In 2012 an all weather strip was introduced to the track to prevent the bends being chopped up.

Musselburgh Racecourse is the home of the Corgi Derby. The Corgi Derby is an annual fun dog race held at Musselburgh Racecourse in Scotland, featuring Pembroke Welsh Corgis racing on a miniature track. It was first introduced in 2022 to celebrate Queen Elizabeth II's Platinum Jubilee.

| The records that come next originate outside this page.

Lemma add_node_owners r node pos n :
  ring_ok r -> In (pos, n) (ring (add_node r node)) -> n = node \/ In (pos, n) (ring r).
Proof.
  intros [Hwf _] Hin. pose proof (proj1 (add_node_get r node pos Hwf)) as Hwf'.
  apply bt_get_in in Hin; [|done]. rewrite (proj2 (add_node_get r node pos Hwf)) in Hin.
  destruct (is_vnode r node pos); [left; by injection Hin|right; by apply bt_get_in].
Qed.

Lemma remove_node_owners r node pos n :
  ring_ok r -> In (pos, n) (ring (remove_node r node)) -> n <> node /\ In (pos, n) (ring r).
Proof.
  intros Hr Hin. split; [intros ->; by apply (remove_node_absent r node pos) in Hin|]. destruct Hr as [Hwf _].
  pose proof (proj1 (remove_node_get r node pos Hwf)) as Hwf'.
  apply bt_get_in in Hin; [|done]. rewrite (proj2 (remove_node_get r node pos Hwf)) in Hin.
  destruct (is_vnode r node pos); [done|by apply bt_get_in].
Qed.

Lemma in_other nodes id m :
  In m (List.filter (fun n => negb (nm_node_id n =? id)%string) nodes) <-> In m nodes /\ nm_node_id m <> id.
Proof. rewrite filter_In, negb_true_iff, String.eqb_neq. done. Qed.

Lemma load_view_ok values vn : view_ok (load_view values vn).
Proof.
  unfold load_view. assert (view_ok {| cv_nodes := []; cv_ring := ring_new vn |}) as H0
    by (split; [apply ring_ok_new|done]).
  revert H0. generalize {| cv_nodes := []; cv_ring := ring_new vn |}.
  induction values as [|value values IH]; intros v Hv; [done|]. simpl. apply IH.
  destruct (parse_meta value) as [meta|]; [|done]. destruct Hv as [Hr Ha]. split; [by apply add_node_ok|].
  intros pos n Hin. apply is_alive_spec. cbn [cv_nodes cv_ring] in *.
  destruct (add_node_owners _ _ _ _ Hr Hin) as [->|Hin'].
  - exists meta. split; [apply in_or_app; right; by left|done].
  - apply Ha, is_alive_spec in Hin' as (m & Hm & E). exists m. split; [apply in_or_app; by left|done].
Qed.

Lemma watch_event_ok v ev : view_ok v -> view_ok (watch_event v ev).
Proof.
  intros [Hr Ha]. destruct ev as [value|key]; simpl.
  - destruct (parse_meta value) as [meta|]; [|by split]. split; [by apply add_node_ok|].
    intros pos n Hin. apply is_alive_spec. cbn [cv_nodes cv_ring] in *.
    destruct (decide (n = nm_node_id meta)) as [->|Hne].
    { exists meta. split; [apply in_or_app; right; by left|done]. }
    destruct (add_node_owners _ _ _ _ Hr Hin) as [->|Hin']; [done|]. apply Ha, is_alive_spec in Hin' as (m & Hm & E).
    exists m. split; [|done]. apply in_or_app; left. apply in_other. by subst.
  - split; [by apply remove_node_ok|]. intros pos n Hin. apply is_alive_spec. cbn [cv_nodes cv_ring] in *.
    destruct (remove_node_owners _ _ _ _ Hr Hin) as [Hne Hin']. apply Ha, is_alive_spec in Hin' as (m & Hm & E).
    exists m. split; [|done]. apply in_other. by subst.
Qed.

The event has since become a regular attraction, drawing international media attention for its playful tribute to the Queen’s favorite dog breed and her love of horse racing.

==Attendances==

Annual attendance is over 70,000 per annum, up from 38,000 in 1999. Ladies' Day in June is usually the biggest day with sell-out crowds of 8,000. Musselburgh Racecourse hosts six Sensational Racedays annually, which are its main feature events. These include New Year's Day Raceday, the Scottish Cheltenham Trials Weekend, Easter Saturday featuring the Queen's Cup and the Corgi Derby, the Edinburgh Cup, Ladies Day, and Oktoberfest. These events are key highlights in the Scottish racing calendar and attract significant attendance and media coverage.

==Awards==

In 2011, Musselburgh won the Dual Purpose Award at the Neil Wyatt Racecourse Groundstaff Awards, beating the much bigger Ascot Racecourse into second place. Musselburgh Racecourse have also won a range of awards through the RCA Showcase Awards.In 2023, Musselburgh Racecourse was named the RCA Showcase Racecourse champions.

==Notable races==
- Goliath Cup Stakes (Listed race), 1 mile 5 furlongs 216 yards
- Queen of Scots Stakes (Listed race), 7 furlongs
- William Hill Scottish Sprint Cup (Class 2 Heritage Handicap), 5 furlongs.
- Royal Mile (Class 2 Handicap), 1 mile.
- Edinburgh Cup (Class 3 Handicap), 1 mile 4 furlongs.
- Queen's Cup (Class 2 Handicap), 1 mile 6 furlongs.
- Edinburgh National (Class 2 Handicap Chase), 4 miles.